Moominvalley is produced by Gutsy Animation and is a UK-Finnish co-production. Aardman veteran Steve Box is the series' head director and it's written by Box and award-winning duo Mark Huckerby and Nick Ostler. The visual development of the series was initially financed by a successful crowdfunding campaign .

Reflecting the franchise's wide appeal and large adult fanbase, the series premiered in the UK in a primetime slot on Sky One. The project attracted an impressive cast featuring Taron Egerton, Matt Berry, Rosamund Pike, Bel Powley, and Akiya Henry with the likes of Richard Ayoade, Kate Winslet and Jennifer Saunders in guest roles.

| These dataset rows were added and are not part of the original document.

(** ** Configuration *)

Module Settings.
(** The options object as [parseOptions] reads it: the options of the
    commands, and the options the other methods read. *)
Record t (num : Type) : Type := mk {
  tex : string;
  dvipng : string;
  fg : string;
  bg : string;
  bounding : string;
  resolution : num;
  others : Options.t num
}.
Arguments mk {num} tex dvipng fg bg bounding resolution others.
Arguments tex {num} _.
Arguments dvipng {num} _.
Arguments fg {num} _.
Arguments bg {num} _.
Arguments bounding {num} _.
Arguments resolution {num} _.
Arguments others {num} _.
End Settings.

Module Given.
(** The options handed to the constructor: any of them may be missing. *)
Record t (num : Type) : Type := mk {
  tex : option string;
  dvipng : option string;
  fg : option string;
  bg : option string;
  bounding : option string;
  resolution : option num;
  path : option string;
  minOps : option Z;
  maxOps : option Z;
  values : option (list (value num));
  cleanupTime : option Z
}.
Arguments mk {num} tex dvipng fg bg bounding resolution path minOps maxOps values cleanupTime.
Arguments tex {num} _.
Arguments dvipng {num} _.
Arguments fg {num} _.
Arguments bg {num} _.
Arguments bounding {num} _.
Arguments resolution {num} _.
Arguments path {num} _.
Arguments minOps {num} _.
Arguments maxOps {num} _.
Arguments values {num} _.
Arguments cleanupTime {num} _.

(** No options at all: [new CAPTCHA()] or [new CAPTCHA({})]. *)
Definition none {num} : t num := mk None None None None None None None None None None None.
End Given.

(** [this.operators.push(op)] *)
Definition push_operator {num} (m : manager num) (op : Operator.t num) : manager num :=
  Manager (options m) (texcmd m) (dvipngcmd m) (operators m ++ [op]) (captchas m).

Section Construction.
Context {num : Type} `{JSNumber num} {cnum : Type} `{ColourNumber cnum}.

(** *** parseOptions *)
Definition parseOptions (m : manager num) (options : Settings.t num) : manager num :=
  Manager
    (Settings.others options)
    (Settings.tex options +:+ " -halt-on-error -output-directory="
       +:+ Options.path (Settings.others options))
    (Settings.dvipng options +:+ " -fg " +:+ quote +:+ parseColor (Settings.fg options)
       +:+ quote +:+ " -bg " +:+ quote +:+ parseColor (Settings.bg options) +:+ quote
       +:+ " -T " +:+ Settings.bounding options
       +:+ " -D " +:+ show (Settings.resolution options))
    (operators m)
    (captchas m).

(** The [default_options] of the module. *)
Definition default_settings : Settings.t num :=
  Settings.mk "/usr/bin/latex" "/usr/bin/dvipng" "#ffffff" "Transparent" "tight" (of_N 100)
    default_options.

(** [_.extend({}, defaults, given)]: the given options over the
    defaults. *)
Definition extend (defaults : Settings.t num) (given : Given.t num) : Settings.t num :=
  Settings.mk
    (default (Settings.tex defaults) (Given.tex given))
    (default (Settings.dvipng defaults) (Given.dvipng given))
    (default (Settings.fg defaults) (Given.fg given))
    (default (Settings.bg defaults) (Given.bg given))
    (default (Settings.bounding defaults) (Given.bounding given))
    (default (Settings.resolution defaults) (Given.resolution given))
    (Options.mk
       (default (Options.path (Settings.others defaults)) (Given.path given))
       (default (Options.minOps (Settings.others defaults)) (Given.minOps given))
       (default (Options.maxOps (Settings.others defaults)) (Given.maxOps given))
       (default (Options.values (Settings.others defaults)) (Given.values given))
       (default (Options.cleanupTime (Settings.others defaults)) (Given.cleanupTime given))).

(** *** The constructor *)
(** The instance data are set to empty values, [parseOptions] assigns
    the options and the commands, and the four operators are pushed. *)
Definition CAPTCHA (options : Given.t num) : manager num :=
  let merged := extend default_settings options in
  let m := parseOptions (Manager (Settings.others merged) EmptyString EmptyString [] ∅) merged in
  push_operator
    (push_operator (push_operator (push_operator m captcha.op_add) captcha.op_sub) captcha.op_mul)
    captcha.op_div.

End Construction.

(** ** Tapes made to order *)

(** The tape that holds [draws] from position [pos] on, and zeros
    after them. *)
Definition tape_of (draws : list Q) (pos : nat) : nat -> Q :=
  fun i => nth (i - pos) draws 0%Q.

(** A tape that holds [draws] from position [pos] on. *)
Definition plays (tape : nat -> Q) (pos : nat) (draws : list Q) : Prop :=
  forall (j : nat) (d : Q), draws !! j = Some d -> tape (pos + j)%nat = d.

(** A draw of [Math.random()]. *)
Definition unit_draw (d : Q) : Prop := (0 <= d)%Q /\ (d < 1)%Q.

(** ** What reaches the file system and the shell *)

Section Requests.
Context {num : Type} `{JSNumber num}.
Variable md5 : string -> string.





End Requests.

(** * Properties *)

(** ** Trees and stacks *)

Section TreeFacts.
Context {num : Type}.

(** Induction on trees with the hypothesis for every child. *)
Lemma tree_ind_all (P : tree num -> Prop) :
  (forall v, P (Leaf v)) ->
  (forall o children, Forall P children -> P (Node o children)) ->
  forall t, P t.
Proof.
  intros HLeaf HNode.
  fix IH 1.
  intros [v | o children].
  - apply HLeaf.
  - apply HNode.
    induction children as [| c cs IHcs]; constructor.
    + apply IH.
    + apply IHcs.
Qed.

Lemma proper_children (o : Operator.t num) (children : list (tree num)) :
  proper (Node o children) ->
  length children = Operator.arity o /\ Forall proper children.
Proof.
  simpl. intros [Hlen Hall]. split; [exact Hlen |].
  clear Hlen. induction children as [| c cs IH]; constructor.
  - apply Hall.
  - apply IH, Hall.
Qed.

Lemma length_tokens_of (t : tree num) : length (tokens_of t) = size t.
Proof.
  induction t as [v | o children IH] using tree_ind_all; [reflexivity |].
  simpl. f_equal.
  induction IH as [| c cs Hc _ IHcs]; [reflexivity |].
  simpl. rewrite length_app, Hc, IHcs. reflexivity.
Qed.

Lemma comb_array_stack (c : comb num) : stack_of (comb_array c) = tokens_of (comb_tree c).
Proof.
  unfold stack_of.
  induction c as [v | o v rest IH]; [reflexivity |].
  simpl. rewrite rev_app_distr. simpl. rewrite IH, app_nil_r. reflexivity.
Qed.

The first series adapts some of Jansson's most beloved tales- such as the appearance of the Hattifatteners, The Last Dragon, the great flood and of course- the much-feared Groke. Unlike the anime adaptation, which featured multi-episode storylines, in Moominvalley, all the stories are self-contained. A second series is currently in the works.

Thanks to a wealth of material in both the books and the comic strips, the producers aren't likely to run out of stuff to adapt anytime soon. However, the writers understand the characters so well that if they do choose to write original stories for them, it's hard to imagine them going far wrong.

The exploits of Moomin (or Moomintroll,  as he is known originally) and his family and friends have a timeless quality to them. In a fast-moving and often confusing world, it's little wonder so many choose to escape to the welcoming green and pleasant land of Jansson's creation. And thanks to the new series, it's time for a whole new generation to discover the joys of Moominvalley.

Moominvalley Season One is available on Blu-Ray and DVD in the UK from Dazzler Media.